C’est à l’invitation du CPAS de Saint-Gilles que les participant·e·s à cette journée se sont réuni·e·s pour réfléchir aux interactions qui se lient entre santé mentale et précarité.

Myriam Amrani, présidente du CPAS de Saint-Gilles, a planté le décor en resituant la problématique au lendemain de la crise Covid, au terme de laquelle on a pu observer le cumul de difficultés pour les personnes présentant des problèmes socio-économiques.
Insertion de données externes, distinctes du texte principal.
(* ===== verification/Monitor.v ===== *)
(** The bounded stack shared by processes, quiz/quiz3: the monitor of stack.c
    (a mutex and one condition variable in shared memory) and the program of
    process.c, which forks one process per operation.

    The processes of the monitor run interleaved, one access to a shared object
    at a time; theorems are about every reachable state of a transition system,
    and say that the accesses amount to operations on an abstract stack, done
    one after the other. *)
From stdpp Require Import relations.
From S2P Require Import Prelude Sys GetNum.

(** ** stack.h and stack.c *)

Definition STACK_SIZE : Z := 3.

Record data := Data { index : Z; buffer : list Z }.

Inductive oper := Push (oneInt : Z) | Pop.

(** Where a process is: the name is the next thing it does, the argument a
    value it has in a register or a local variable. *)
Inductive pc :=
  | Hello                       (* printf of its process ID *)
  | Lock | Test | Waiting | Relock
  | Load | Access (i : Z) | Finish (i : Z)
  | Report (v : Z) | Notify (v : Z) | Unlock (v : Z)
  | Returned (v : Z) | Exited (v : Z).

#[export] Instance pc_eq_dec : EqDecision pc.
Proof. solve_decision. Defined.

Record process := Process { pid : Z; op : oper; at_ : pc }.

(** Lines of output; push and pop print the text followed by another newline. *)
Inductive line := Line_pid (p : Z) | Line_pushed (v i : Z) | Line_popped (v i : Z).

Definition line_text (l : line) : cstr :=
  match l with
  | Line_pid p => str "pid: " ++ dec p ++ [NL]
  | Line_pushed v i => str "Pushed:" ++ [TAB] ++ str "Int: " ++ dec v ++ [TAB] ++ str "index " ++ dec i ++ [NL]
  | Line_popped v i => str "Pop:" ++ [TAB] ++ str "Int: " ++ dec v ++ [TAB] ++ str "index " ++ dec i ++ [NL]
  end.

(** char string[25] of push and pop, where sprintf puts a line. *)
Definition fits_string (l : line) : bool := strlen (line_text l) + 1 <=? 25.

(** The shared memory, the processes by number, what was printed, and whether
    a process did something undefined. *)
Record monitor := Monitor {
  globalStack : data; mutex : option nat; procs : gmap nat process;
  output : list (nat * line); undefined : bool }.

Definition full_or_empty (o : oper) : Z := match o with Push _ => STACK_SIZE | Pop => 0 end.
Definition quiz5_main (fuel : nat) : M S unit :=
  g ← sys (Csigaction SIGPIPE);
  when (rv g =? -1) (perror (str "signal error"));;
  fd1 ← sys Cpipe;
  fd2 ← (if rv fd1 <? 0 then mret fd1 else sys Cpipe);
  if rv fd2 <? 0 then perror (str "pipe error");; stop_with (Undefined "indeterminate descriptors") else
  f ← sys Cfork;
  if rv f <? 0 then perror (str "fork error");; stop_with (Exit 0) else
  if rv f =? 0 then quiz5_child fd1 fd2 else
  sys (Cclose (pipe_read fd1));;
  sys (Cclose (pipe_write fd2));;
  sys (Cextern "fdopen" [pipe_write fd1] (str "w"));;
  sys (Cextern "fdopen" [pipe_read fd2] (str "r"));;
  loop fuel (λ _, parent_turn (pipe_write fd1) (pipe_read fd2)) tt;;
  e ← sys (Cextern "ferror" [0] []);
  when (negb (rv e =? 0)) (perror (str "fgets error on stdin"));;
  stop_with (Exit 0).
End Programs.

(** ** Sums *)

Definition question (a b : Z) : cstr := dec a ++ " "%char :: dec b ++ [NL].
Definition is_int (z : Z) : Prop := INT_MIN <= z <= INT_MAX.

(** What follows a number: no digit of its base. *)
Definition ends_number (b : Z) (rest : cstr) : Prop := match rest with c :: _ => digit_in b c = None | [] => True end.

Lemma take_digits_rest b ds vs rest :
  Forall2 (λ c v, digit_in b c = Some v) ds vs → ends_number b rest → take_digits b (ds ++ rest) = (vs, rest).
Proof. intros Hd Hr. induction Hd as [|d v ds vs Hd _ IH]; cbn [app take_digits]; [destruct rest as [|c rest]; [done|]; cbn; cbn in Hr; by rewrite Hr|]. by rewrite Hd, IH. Qed.

Lemma take_digits_app b ds vs c rest :
  Forall2 (λ c v, digit_in b c = Some v) ds vs → digit_in b c = None → take_digits b (ds ++ c :: rest) = (vs, c :: rest).
Proof. intros Hd Hc. by apply take_digits_rest. Qed.

Lemma radix_10 s : radix 10 s = (10, s).
Proof. by destruct s as [|z [|x [|h r]]]. Qed.

Lemma dec_nat_digits n : 0 <= n →
  ∃ d ds v vs, dec_nat n = d :: ds ∧ Forall2 (λ c v, digit_in 10 c = Some v) (d :: ds) (v :: vs) ∧ digits_value 10 (v :: vs) = n ∧
    isspace d = false ∧ code d ≠ 45 ∧ code d ≠ 43.
Proof.
  intros Hn. destruct (dec_nat_numeral n Hn) as (Hne & vs & HF & Hv). destruct (dec_nat n) as [|d ds] eqn:E; [done|]. inversion HF as [|? v ? vs' Hd HF' E1 E2]; subst.
  exists d, ds, v, vs'. pose proof (digit_not_sign _ _ _ Hd) as [? ?]. split_and!; try done. by eapply digit_not_space.
Qed.

(** A number in a text. *)
Lemma strtol_text z rest ws :
  LONG_MIN <= z <= LONG_MAX → ends_number 10 rest → Forall (λ c, isspace c = true) ws → strtol (ws ++ dec z ++ rest) 10 = (z, rest, 0).
Proof.
  intros Hz Hrest Hws. unfold strtol. rewrite skip_spaces_app by done. unfold dec. destruct (Z.ltb_spec z 0) as [Hneg|Hpos].
  - destruct (dec_nat_digits (- z) ltac:(lia)) as (d & ds & v & vs & -> & HF & Hv & Hsp & _). cbn [app skip_spaces]. change (isspace "-"%char) with false. cbv iota.
    change (take_sign ("-"%char :: d :: ds ++ rest)) with (true, d :: ds ++ rest). cbv beta iota. rewrite radix_10. change (d :: ds ++ rest) with ((d :: ds) ++ rest). rewrite (take_digits_rest _ _ _ _ HF Hrest), Hv.
    rewrite Z.opp_involutive. destruct (Z.gtb_spec z LONG_MAX) as [Hgt|_]; [lia|]. destruct (Z.ltb_spec z LONG_MIN) as [Hlt|_]; [lia|]. done.
  - destruct (dec_nat_digits z ltac:(lia)) as (d & ds & v & vs & -> & HF & Hv & Hsp & H45 & H43). cbn [app skip_spaces]. rewrite Hsp.
    assert (take_sign (d :: ds ++ rest) = (false, d :: ds ++ rest)) as -> by (cbn [take_sign]; by rewrite (proj2 (Z.eqb_neq _ _) H45), (proj2 (Z.eqb_neq _ _) H43)).
    cbv beta iota. rewrite radix_10. change (d :: ds ++ rest) with ((d :: ds) ++ rest). rewrite (take_digits_rest _ _ _ _ HF Hrest), Hv.
    destruct (Z.gtb_spec z LONG_MAX) as [Hgt|_]; [lia|]. destruct (Z.ltb_spec z LONG_MIN) as [Hlt|_]; [lia|]. done.
Qed.

Lemma strtol_dec z c rest ws :
  is_int z → digit_in 10 c = None → Forall (λ c, isspace c = true) ws → strtol (ws ++ dec z ++ c :: rest) 10 = (z, c :: rest, 0).
Proof. intros Hz Hc Hws. apply strtol_text; [unfold is_int, INT_MIN, INT_MAX in Hz; unfold LONG_MIN, LONG_MAX; lia|done|done]. Qed.

Lemma scan_int_text z rest ws :
  LONG_MIN <= z <= LONG_MAX → ends_number 10 rest → Forall (λ c, isspace c = true) ws → scan_int (ws ++ dec z ++ rest) = Some (wrap_s 32 z, rest).
Proof.
  intros Hz Hrest Hws. unfold scan_int. rewrite strtol_text by done. rewrite bool_decide_eq_false_2; [done|].
  intros E. apply (f_equal length) in E. rewrite !length_app in E. assert (dec z ≠ []) as Hne.
  { unfold dec. destruct (Z.ltb_spec z 0); [done|]. destruct (dec_nat_digits z ltac:(lia)) as (? & ? & ? & ? & -> & _). done. }
  destruct (dec z); [done|]. cbn in E. lia.
Qed.

Lemma scan_int_dec z c rest ws :
  is_int z → digit_in 10 c = None → Forall (λ c, isspace c = true) ws → scan_int (ws ++ dec z ++ c :: rest) = Some (z, c :: rest).
Proof.
  intros Hz Hc Hws. rewrite scan_int_text; [|unfold is_int, INT_MIN, INT_MAX in Hz; unfold LONG_MIN, LONG_MAX; lia|done|done].
  rewrite wrap_s_id; [done|lia|]. unfold is_int, INT_MIN, INT_MAX in Hz. cbn. lia.
Qed.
« Avec des moyens financiers qui ont fondu et des difficultés toujours plus complexes, ce public est de plus en plus touché par l’angoisse et le mal-être qui règnent. Une situation qui peut aussi mener à l’expression d’une colère mettant à mal les personnes, ainsi que les liens avec les travailleur·euse·s sociaux·ales. L’accompagnement de publics en rupture de liens s’avère indispensable mais plus difficile. D’où la nécessité d’ouvrir les CPAS aux acteurs de la santé mentale, de procéder à des échanges de bonnes pratiques, de mutualiser les ressources, sans faire l’économie d’une analyse politique et des plaidoyers. »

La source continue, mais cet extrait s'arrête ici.